Ethernet adapter Wireless Network Connection 3:

Media State . . . . . . . . . . . : Media disconnected
Description . . . . . . . . . . . : Realtek RTL8187 Wireless 802.11b/g 5
4Mbps USB 2.0 Network Adapter
Physical Address. . . . . . . . . : 00-1A-EF-04-B0-1E

Ethernet adapter Local Area Connection:

Connection-specific DNS Suffix . :
Description . . . . . . . . . . . : Broadcom 440x 10/100 Integrated Cont
roller
Physical Address. . . . . . . . . : 00-15-C5-59-20-B7
Dhcp Enabled. . . . . . . . . . . : Yes
Autoconfiguration Enabled . . . . : Yes
IP Address. . . . . . . . . . . . : 192.168.1.5
Subnet Mask . . . . . . . . . . . : 255.255.255.0
Default Gateway . . . . . . . . . : 192.168.1.1
DHCP Server . . . . . . . . . . . : 192.168.1.1
DNS Servers . . . . . . . . . . . : 192.168.1.1
Lease Obtained. . . . . . . . . . : Monday, February 23, 2009 8:08:30 AM

Lease Expires . . . . . . . . . . : Tuesday, February 24, 2009 8:08:30 A
M

Ethernet adapter Wireless Network Connection 2:

Media State . . . . . . . . . . . : Media disconnected
Description . . . . . . . . . . . : Dell Wireless 1500 Draft 802.11n WLA
N Mini-Card
Physical Address. . . . . . . . . : 00-16-CF-A0-39-D7


----------



## Frank4d (Sep 10, 2006)

I had a problem with my son's laptop after downgrading from Vista to XP. It also has a Realtek RTL8187B. Device Manager showed the wireless adapter working, but was unable to find any networks. Turning on the Wireless switch on the laptop did not work.
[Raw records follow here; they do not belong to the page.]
(** The handler [castVote] of the button.  Without a selected election or
    candidate it returns at once; otherwise it calls the service with the id
    of the snapshot and reports: the value [setVotingStatus] is left at and
    the toast. *)
Definition castVote (selectedElection : option Election.t)
    (selectedCandidate : option string) (rndHash : string) (now : Z)
    (s : MockBlockchain) : option (string * Toast) * MockBlockchain :=
  match selectedElection, truthyCandidate selectedCandidate with
  | Some election, Some candidateId =>
      match castVote (Election.id election) candidateId rndHash now s with
      | (Resolve txHash, s') =>
          (Some ("confirmed",
                 mkToast "Vote Cast Successfully!"
                   ("Your vote has been recorded on the blockchain. TX: "
                    +:+ String.substring 0 10 txHash +:+ "...")
                   None),
           s')
      | (Reject error, s') =>
          (Some ("failed",
                 mkToast "Voting Failed"
                   (if String.eqb (message error) "" then "Failed to cast vote"
                    else message error)
                   (Some "destructive")),
           s')
      end
  | _, _ => (None, s)
  end.

End VotingPanel.

Module ResultsDashboard.

(** [getElectionStatus] returns [{ status, text, color }]. *)
Record ElectionStatus := mkElectionStatus {
  status : string;
  text : string;
  color : string
}.

Definition getElectionStatus (now : Z) (election : Election.t) : ElectionStatus :=
  if now <? Election.startTime election
  then mkElectionStatus "upcoming" "Upcoming" "secondary"
  else if Election.endTime election <? now
  then mkElectionStatus "ended" "Ended" "destructive"
  else mkElectionStatus "active" "Live Results" "default".

(** The election [loadElections] selects:
    [electionList.find(e => e.totalVotes > 0) || electionList[0]]. *)
Definition autoSelect (electionList : list Election.t) : option Election.t :=
  match List.find (fun e => 0 <? Election.totalVotes e) electionList with
  | Some e => Some e
  | None => head electionList
  end.

(** The trophy: [index === 0 && selectedElection.totalVotes > 0]. *)
Definition isWinner (index : nat) (selectedElection : Election.t) : bool :=
  Nat.eqb index 0 && (0 <? Election.totalVotes selectedElection).

End ResultsDashboard.

Module AdminPanel.

(** The form state [newElection] with its two date fields already read by
    [new Date(...).getTime()] (a date that does not parse is outside the
    model). *)
Record NewElection := mkNewElection {
  title : string;
  description : string;
  startTime : Z;
  endTime : Z
}.

(** The handler [createElection] of the form: the toast it shows and the
    store after.  The inverted range is turned down before the service is
    called. *)
Definition createElection (newElection : NewElection) (nowId nowLo nowHi : Z)
    (s : MockBlockchain) : Toast * MockBlockchain :=
  if endTime newElection <=? startTime newElection then
    (mkToast "Invalid Time Range" "End time must be after start time"
       (Some "destructive"),
     s)
  else
    match createElection
            (ElectionInput.mk (title newElection) (description newElection)
               (startTime newElection) (endTime newElection) None)
            nowId nowLo nowHi s with
    | (Resolve _, s') =>
        (mkToast "Election Created"
           (title newElection +:+ " has been created successfully") None,
         s')
    | (Reject error, s') =>
        (mkToast "Error"
           (if String.eqb (message error) "" then "Failed to create election"
            else message error)
           (Some "destructive"),
         s')
    end.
After about a month, I read the manual again (carefully this time). It says to press the Fn key together with the F2 key to enable the wireless radio. After I pressed both keys together, it worked.


----------



## TerryNet (Mar 23, 2005)

Are you trying to connect with the integrated wireless or the USB? What wireless utility are you using? Do you detect your network? If so, exactly what happens when you tell your utility to connect to the network?


----------